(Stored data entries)

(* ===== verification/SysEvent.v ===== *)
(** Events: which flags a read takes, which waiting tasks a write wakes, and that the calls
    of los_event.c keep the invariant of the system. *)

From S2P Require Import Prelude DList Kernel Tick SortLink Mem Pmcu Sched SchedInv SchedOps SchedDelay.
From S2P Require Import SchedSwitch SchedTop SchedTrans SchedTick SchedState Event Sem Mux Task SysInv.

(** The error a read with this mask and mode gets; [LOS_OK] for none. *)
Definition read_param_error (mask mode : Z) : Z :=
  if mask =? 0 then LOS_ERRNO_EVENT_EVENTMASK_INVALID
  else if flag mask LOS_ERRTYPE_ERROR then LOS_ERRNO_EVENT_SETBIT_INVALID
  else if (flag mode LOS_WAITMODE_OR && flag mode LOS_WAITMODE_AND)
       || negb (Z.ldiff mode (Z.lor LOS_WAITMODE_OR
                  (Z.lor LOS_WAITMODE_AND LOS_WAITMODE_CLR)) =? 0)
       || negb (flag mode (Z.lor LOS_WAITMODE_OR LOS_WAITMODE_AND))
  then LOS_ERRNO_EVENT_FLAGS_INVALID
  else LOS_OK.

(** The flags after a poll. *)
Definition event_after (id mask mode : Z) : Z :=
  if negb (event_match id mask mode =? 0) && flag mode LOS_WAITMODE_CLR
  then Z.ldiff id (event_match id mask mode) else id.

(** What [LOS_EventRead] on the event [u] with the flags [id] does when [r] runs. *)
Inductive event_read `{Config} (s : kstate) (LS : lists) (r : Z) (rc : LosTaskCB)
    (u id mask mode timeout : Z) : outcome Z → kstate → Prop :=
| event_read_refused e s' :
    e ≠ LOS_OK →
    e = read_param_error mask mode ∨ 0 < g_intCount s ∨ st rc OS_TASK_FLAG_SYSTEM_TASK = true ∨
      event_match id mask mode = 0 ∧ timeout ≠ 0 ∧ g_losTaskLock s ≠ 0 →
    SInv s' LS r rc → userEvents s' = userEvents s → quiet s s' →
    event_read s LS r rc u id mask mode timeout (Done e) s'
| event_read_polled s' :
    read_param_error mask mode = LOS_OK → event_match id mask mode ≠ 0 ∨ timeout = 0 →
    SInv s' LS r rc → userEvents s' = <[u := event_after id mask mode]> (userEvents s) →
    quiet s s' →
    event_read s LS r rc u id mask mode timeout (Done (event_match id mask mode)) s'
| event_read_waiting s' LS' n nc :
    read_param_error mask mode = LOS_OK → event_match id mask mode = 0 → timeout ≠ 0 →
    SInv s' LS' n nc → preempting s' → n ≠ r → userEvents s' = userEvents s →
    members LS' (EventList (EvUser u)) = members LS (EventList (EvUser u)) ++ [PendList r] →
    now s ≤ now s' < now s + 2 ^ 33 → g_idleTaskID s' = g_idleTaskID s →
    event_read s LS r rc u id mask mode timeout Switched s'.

...

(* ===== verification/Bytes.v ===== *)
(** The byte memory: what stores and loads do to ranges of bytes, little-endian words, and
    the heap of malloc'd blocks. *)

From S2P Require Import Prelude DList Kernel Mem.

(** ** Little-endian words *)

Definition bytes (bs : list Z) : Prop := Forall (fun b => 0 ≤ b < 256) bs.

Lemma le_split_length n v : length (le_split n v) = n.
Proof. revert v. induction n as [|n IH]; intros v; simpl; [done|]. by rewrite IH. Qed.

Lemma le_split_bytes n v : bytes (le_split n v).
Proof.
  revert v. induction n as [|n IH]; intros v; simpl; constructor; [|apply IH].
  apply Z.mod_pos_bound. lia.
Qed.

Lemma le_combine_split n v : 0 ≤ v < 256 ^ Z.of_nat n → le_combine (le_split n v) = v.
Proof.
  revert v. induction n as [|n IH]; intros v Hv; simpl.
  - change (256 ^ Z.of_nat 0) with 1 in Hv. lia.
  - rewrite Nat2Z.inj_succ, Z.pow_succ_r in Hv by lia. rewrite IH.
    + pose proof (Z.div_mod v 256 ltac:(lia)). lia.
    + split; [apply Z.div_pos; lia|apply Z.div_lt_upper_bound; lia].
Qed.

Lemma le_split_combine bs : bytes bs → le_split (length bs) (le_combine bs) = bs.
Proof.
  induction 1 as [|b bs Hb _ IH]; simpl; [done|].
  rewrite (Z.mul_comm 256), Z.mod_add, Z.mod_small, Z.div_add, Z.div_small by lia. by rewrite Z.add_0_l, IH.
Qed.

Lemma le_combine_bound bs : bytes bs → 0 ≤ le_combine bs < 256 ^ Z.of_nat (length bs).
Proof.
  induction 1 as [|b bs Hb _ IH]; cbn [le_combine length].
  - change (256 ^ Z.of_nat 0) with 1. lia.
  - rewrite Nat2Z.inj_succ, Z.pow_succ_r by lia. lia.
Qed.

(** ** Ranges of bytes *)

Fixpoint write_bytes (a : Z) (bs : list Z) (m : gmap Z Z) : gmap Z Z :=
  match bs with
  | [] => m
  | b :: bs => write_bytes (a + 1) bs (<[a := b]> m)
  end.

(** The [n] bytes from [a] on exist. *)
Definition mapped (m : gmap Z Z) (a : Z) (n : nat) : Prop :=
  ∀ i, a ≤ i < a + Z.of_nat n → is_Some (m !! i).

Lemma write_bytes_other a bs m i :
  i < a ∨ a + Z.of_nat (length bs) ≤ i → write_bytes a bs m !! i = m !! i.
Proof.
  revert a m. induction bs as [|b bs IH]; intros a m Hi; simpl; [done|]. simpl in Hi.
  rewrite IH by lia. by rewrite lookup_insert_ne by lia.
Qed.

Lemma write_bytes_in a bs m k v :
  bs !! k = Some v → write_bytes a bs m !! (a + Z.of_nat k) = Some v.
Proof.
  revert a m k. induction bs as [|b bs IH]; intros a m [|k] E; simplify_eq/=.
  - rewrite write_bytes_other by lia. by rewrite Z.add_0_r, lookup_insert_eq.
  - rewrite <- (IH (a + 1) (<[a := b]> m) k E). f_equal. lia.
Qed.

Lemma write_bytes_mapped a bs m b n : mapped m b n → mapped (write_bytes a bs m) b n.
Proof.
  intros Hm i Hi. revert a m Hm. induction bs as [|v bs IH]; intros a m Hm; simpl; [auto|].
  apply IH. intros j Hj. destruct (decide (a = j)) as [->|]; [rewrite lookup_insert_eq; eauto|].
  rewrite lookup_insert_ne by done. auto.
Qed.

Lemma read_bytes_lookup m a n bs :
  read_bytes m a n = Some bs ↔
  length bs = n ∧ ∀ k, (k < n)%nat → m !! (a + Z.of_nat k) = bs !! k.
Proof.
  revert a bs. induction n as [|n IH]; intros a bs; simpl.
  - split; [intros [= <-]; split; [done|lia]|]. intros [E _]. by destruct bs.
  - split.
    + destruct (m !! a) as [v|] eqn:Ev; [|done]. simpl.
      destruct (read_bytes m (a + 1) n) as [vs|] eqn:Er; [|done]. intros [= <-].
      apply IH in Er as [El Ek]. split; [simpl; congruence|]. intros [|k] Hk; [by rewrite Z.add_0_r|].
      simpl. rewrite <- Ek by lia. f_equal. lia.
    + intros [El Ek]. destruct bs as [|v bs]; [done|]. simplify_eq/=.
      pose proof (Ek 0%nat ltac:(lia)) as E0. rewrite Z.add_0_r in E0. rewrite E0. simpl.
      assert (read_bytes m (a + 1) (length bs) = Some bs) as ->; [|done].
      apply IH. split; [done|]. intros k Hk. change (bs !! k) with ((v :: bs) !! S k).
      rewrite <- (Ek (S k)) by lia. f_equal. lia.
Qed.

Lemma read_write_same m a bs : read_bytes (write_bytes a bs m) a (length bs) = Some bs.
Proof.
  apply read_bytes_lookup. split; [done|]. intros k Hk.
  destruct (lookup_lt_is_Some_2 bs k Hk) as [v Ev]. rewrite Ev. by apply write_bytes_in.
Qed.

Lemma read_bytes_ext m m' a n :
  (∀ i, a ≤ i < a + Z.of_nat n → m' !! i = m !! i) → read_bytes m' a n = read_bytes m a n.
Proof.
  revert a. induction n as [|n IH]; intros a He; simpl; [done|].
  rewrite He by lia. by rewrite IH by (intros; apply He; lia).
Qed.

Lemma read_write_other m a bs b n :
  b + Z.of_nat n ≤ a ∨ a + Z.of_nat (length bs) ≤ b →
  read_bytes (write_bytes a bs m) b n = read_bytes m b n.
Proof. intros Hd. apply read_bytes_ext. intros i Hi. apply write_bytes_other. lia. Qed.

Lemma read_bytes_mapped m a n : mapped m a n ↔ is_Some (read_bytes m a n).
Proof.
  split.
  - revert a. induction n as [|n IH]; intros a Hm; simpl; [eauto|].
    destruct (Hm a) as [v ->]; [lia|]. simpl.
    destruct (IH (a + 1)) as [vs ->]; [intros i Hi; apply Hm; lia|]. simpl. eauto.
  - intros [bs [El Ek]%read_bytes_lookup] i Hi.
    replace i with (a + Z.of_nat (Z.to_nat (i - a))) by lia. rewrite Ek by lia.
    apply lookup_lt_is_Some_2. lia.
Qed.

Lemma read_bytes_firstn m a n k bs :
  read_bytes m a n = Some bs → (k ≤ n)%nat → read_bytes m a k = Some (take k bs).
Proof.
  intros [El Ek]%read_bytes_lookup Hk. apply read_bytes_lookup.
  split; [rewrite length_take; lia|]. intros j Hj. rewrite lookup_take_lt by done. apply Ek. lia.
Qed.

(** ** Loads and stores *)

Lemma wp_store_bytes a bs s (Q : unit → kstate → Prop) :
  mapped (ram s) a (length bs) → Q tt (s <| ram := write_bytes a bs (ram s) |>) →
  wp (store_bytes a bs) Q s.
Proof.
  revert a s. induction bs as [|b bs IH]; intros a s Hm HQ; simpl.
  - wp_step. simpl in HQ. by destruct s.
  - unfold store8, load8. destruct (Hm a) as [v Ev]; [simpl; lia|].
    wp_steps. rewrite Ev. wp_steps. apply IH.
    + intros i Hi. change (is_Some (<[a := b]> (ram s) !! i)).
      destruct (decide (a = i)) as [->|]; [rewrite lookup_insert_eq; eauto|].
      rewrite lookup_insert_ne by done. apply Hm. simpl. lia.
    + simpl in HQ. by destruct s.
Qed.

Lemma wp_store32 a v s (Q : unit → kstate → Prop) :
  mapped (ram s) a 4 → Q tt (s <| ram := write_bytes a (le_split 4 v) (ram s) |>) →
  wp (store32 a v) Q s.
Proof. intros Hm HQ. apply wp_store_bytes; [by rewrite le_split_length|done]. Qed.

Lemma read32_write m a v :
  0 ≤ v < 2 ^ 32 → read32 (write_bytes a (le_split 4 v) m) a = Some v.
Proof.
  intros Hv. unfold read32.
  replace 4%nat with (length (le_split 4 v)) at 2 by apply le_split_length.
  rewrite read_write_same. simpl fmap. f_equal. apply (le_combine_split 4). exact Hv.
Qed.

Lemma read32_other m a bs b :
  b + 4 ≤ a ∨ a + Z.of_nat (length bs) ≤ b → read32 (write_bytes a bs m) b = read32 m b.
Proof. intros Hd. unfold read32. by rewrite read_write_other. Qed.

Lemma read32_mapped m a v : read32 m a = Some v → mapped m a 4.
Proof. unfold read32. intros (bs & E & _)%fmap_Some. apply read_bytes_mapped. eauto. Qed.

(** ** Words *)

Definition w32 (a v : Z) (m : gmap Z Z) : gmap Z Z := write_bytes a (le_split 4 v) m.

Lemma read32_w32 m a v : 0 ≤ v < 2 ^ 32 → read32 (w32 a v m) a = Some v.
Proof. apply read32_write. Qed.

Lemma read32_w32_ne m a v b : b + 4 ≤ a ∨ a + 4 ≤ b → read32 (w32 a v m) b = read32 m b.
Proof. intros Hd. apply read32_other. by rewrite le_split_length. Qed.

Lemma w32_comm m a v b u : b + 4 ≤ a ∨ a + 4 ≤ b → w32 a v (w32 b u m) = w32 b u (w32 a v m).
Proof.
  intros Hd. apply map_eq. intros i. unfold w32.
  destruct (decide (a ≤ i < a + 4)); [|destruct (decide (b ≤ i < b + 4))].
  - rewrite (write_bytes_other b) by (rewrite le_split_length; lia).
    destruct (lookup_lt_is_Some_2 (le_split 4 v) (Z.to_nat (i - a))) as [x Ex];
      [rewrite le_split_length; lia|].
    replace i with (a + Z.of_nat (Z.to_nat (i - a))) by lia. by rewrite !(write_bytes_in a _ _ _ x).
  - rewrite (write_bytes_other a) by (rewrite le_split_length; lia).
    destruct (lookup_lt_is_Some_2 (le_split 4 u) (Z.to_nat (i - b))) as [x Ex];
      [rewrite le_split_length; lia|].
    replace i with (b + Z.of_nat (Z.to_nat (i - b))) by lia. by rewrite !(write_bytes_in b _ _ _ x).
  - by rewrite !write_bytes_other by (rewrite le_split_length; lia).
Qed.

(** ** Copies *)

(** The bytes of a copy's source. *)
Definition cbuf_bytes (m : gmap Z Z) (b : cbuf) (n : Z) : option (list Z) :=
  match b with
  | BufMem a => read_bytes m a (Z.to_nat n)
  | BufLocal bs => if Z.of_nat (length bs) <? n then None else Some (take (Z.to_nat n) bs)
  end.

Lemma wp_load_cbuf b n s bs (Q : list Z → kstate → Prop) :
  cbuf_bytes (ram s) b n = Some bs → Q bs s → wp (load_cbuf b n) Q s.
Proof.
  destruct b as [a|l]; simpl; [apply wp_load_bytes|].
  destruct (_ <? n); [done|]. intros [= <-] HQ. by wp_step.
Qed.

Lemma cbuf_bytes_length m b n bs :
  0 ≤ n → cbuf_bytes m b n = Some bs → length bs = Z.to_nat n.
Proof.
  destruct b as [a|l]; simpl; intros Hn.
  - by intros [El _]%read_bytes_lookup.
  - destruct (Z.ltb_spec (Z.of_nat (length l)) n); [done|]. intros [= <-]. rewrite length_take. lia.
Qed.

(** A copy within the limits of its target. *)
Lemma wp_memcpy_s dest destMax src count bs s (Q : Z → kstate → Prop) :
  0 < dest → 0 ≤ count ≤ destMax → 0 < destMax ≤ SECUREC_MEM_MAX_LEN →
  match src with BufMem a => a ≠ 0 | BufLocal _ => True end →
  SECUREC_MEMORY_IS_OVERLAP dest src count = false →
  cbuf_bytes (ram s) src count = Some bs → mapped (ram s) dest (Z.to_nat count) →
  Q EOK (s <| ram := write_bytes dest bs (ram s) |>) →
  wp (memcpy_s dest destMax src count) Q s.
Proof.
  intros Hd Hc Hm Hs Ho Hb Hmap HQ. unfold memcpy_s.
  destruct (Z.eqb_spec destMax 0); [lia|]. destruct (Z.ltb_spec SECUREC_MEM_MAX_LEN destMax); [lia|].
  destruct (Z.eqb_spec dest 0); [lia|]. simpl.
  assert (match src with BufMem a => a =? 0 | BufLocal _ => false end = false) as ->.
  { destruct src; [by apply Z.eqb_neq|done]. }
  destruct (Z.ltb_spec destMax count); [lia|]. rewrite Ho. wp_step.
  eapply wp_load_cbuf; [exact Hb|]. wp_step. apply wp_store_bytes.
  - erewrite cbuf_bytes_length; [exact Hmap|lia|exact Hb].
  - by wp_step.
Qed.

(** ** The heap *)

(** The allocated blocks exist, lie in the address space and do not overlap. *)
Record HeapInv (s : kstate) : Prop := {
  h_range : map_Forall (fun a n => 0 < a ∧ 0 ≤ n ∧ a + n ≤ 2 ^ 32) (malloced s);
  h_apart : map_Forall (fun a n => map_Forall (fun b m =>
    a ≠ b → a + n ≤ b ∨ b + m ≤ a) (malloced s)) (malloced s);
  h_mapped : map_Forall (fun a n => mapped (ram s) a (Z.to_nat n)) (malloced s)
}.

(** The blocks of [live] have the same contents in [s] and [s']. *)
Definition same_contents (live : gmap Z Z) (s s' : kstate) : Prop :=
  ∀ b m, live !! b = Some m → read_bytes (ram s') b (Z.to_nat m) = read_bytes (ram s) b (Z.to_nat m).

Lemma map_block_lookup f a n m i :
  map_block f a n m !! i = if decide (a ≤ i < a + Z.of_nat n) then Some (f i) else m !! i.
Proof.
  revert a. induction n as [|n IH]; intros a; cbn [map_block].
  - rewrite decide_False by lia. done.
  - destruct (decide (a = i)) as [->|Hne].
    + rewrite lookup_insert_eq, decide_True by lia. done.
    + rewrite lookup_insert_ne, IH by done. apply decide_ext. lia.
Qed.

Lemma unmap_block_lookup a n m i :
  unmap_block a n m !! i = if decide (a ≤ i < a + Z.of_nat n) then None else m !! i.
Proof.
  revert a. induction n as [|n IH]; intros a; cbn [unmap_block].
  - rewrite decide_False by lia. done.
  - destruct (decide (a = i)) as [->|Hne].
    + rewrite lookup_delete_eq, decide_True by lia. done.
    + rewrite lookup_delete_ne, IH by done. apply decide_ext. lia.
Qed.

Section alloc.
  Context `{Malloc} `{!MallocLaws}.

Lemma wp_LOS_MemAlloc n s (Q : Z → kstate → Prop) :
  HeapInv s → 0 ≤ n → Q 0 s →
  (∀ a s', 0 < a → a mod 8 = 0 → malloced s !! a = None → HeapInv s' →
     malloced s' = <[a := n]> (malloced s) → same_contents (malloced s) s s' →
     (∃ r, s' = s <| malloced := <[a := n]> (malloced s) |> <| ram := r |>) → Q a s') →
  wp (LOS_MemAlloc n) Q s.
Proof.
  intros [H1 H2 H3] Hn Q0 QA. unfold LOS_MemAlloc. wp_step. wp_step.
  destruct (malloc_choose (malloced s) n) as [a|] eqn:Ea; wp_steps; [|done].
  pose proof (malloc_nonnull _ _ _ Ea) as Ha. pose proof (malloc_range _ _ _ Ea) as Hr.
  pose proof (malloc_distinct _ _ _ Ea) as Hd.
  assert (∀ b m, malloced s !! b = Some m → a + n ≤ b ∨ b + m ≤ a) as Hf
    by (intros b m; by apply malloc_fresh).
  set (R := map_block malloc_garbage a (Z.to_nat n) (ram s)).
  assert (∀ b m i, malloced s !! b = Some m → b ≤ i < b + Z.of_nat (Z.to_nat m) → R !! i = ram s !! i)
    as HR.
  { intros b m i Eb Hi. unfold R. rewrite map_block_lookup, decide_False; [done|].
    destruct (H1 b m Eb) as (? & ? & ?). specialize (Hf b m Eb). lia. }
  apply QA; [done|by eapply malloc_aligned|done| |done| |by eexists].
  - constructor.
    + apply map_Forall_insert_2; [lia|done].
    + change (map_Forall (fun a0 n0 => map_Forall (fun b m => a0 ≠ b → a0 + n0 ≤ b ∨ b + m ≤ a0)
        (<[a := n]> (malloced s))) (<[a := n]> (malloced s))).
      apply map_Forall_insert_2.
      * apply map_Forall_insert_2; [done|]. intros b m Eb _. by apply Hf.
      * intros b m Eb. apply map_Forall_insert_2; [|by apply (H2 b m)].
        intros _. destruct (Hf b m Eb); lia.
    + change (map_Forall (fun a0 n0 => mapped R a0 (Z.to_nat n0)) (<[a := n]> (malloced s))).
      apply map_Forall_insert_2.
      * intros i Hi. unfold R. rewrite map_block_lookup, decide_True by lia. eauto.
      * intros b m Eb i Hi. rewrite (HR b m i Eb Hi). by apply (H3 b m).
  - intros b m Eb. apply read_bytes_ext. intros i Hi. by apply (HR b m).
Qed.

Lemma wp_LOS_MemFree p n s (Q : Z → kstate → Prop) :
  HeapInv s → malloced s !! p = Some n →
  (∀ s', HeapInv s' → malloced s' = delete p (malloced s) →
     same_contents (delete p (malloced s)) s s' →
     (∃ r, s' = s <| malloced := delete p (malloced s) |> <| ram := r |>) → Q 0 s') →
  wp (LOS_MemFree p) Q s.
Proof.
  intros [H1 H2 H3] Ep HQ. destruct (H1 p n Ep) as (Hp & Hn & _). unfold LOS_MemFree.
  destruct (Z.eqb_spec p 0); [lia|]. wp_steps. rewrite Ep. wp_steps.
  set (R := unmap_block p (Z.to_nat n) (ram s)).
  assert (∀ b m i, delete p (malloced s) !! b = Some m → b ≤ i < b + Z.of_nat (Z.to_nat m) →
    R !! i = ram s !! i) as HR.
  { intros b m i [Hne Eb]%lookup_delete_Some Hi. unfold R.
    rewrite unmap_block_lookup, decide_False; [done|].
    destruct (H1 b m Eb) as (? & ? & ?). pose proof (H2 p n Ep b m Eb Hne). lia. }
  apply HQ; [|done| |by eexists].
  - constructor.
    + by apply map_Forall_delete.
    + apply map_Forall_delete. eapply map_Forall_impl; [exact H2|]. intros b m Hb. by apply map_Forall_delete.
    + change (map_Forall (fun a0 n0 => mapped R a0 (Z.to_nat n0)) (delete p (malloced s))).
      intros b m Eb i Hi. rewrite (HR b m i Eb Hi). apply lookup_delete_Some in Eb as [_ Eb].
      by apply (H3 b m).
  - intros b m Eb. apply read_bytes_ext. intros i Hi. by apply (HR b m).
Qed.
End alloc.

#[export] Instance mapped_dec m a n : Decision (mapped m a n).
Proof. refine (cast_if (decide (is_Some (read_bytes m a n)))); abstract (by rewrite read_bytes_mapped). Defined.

==

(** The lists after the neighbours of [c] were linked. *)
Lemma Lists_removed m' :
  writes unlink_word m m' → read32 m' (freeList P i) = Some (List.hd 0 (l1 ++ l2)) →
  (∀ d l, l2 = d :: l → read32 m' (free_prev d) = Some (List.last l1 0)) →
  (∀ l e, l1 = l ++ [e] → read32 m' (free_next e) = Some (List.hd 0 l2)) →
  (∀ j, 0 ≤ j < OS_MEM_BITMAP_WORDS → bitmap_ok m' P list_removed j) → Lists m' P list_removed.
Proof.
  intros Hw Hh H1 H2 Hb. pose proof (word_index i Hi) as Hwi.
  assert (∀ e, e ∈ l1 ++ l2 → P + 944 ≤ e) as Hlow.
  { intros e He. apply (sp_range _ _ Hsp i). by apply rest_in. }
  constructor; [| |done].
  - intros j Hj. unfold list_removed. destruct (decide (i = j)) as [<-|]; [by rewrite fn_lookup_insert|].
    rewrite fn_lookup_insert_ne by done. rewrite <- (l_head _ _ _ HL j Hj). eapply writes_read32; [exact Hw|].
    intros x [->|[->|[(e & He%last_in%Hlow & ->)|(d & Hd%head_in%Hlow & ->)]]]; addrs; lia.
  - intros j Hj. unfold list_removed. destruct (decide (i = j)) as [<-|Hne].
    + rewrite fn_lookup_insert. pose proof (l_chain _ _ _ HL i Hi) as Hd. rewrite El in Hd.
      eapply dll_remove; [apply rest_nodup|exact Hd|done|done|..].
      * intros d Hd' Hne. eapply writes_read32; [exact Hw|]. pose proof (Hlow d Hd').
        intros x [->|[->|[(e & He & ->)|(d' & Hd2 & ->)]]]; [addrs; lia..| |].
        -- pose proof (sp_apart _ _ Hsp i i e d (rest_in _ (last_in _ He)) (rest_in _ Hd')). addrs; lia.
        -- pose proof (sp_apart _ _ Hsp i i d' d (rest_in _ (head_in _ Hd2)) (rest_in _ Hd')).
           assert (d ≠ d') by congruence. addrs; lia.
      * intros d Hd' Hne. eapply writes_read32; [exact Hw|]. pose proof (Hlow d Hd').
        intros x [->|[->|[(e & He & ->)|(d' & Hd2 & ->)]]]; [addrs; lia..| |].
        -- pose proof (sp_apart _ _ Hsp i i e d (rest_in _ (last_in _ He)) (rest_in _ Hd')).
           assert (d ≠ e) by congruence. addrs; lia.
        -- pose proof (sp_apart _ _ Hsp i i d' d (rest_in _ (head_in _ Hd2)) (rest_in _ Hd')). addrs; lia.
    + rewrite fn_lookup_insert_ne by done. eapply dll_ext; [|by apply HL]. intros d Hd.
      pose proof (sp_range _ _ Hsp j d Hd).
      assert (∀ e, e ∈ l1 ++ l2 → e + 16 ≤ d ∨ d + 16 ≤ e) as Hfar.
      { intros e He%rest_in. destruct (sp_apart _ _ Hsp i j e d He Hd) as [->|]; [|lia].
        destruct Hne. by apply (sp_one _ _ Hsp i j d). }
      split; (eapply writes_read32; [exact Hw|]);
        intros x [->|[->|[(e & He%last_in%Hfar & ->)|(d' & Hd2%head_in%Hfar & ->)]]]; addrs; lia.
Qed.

WHAT THE TASK ASKS: Say how many lines in the records hold the string "BufLocal", please, and add no other words.

RESPONSE AREA: 3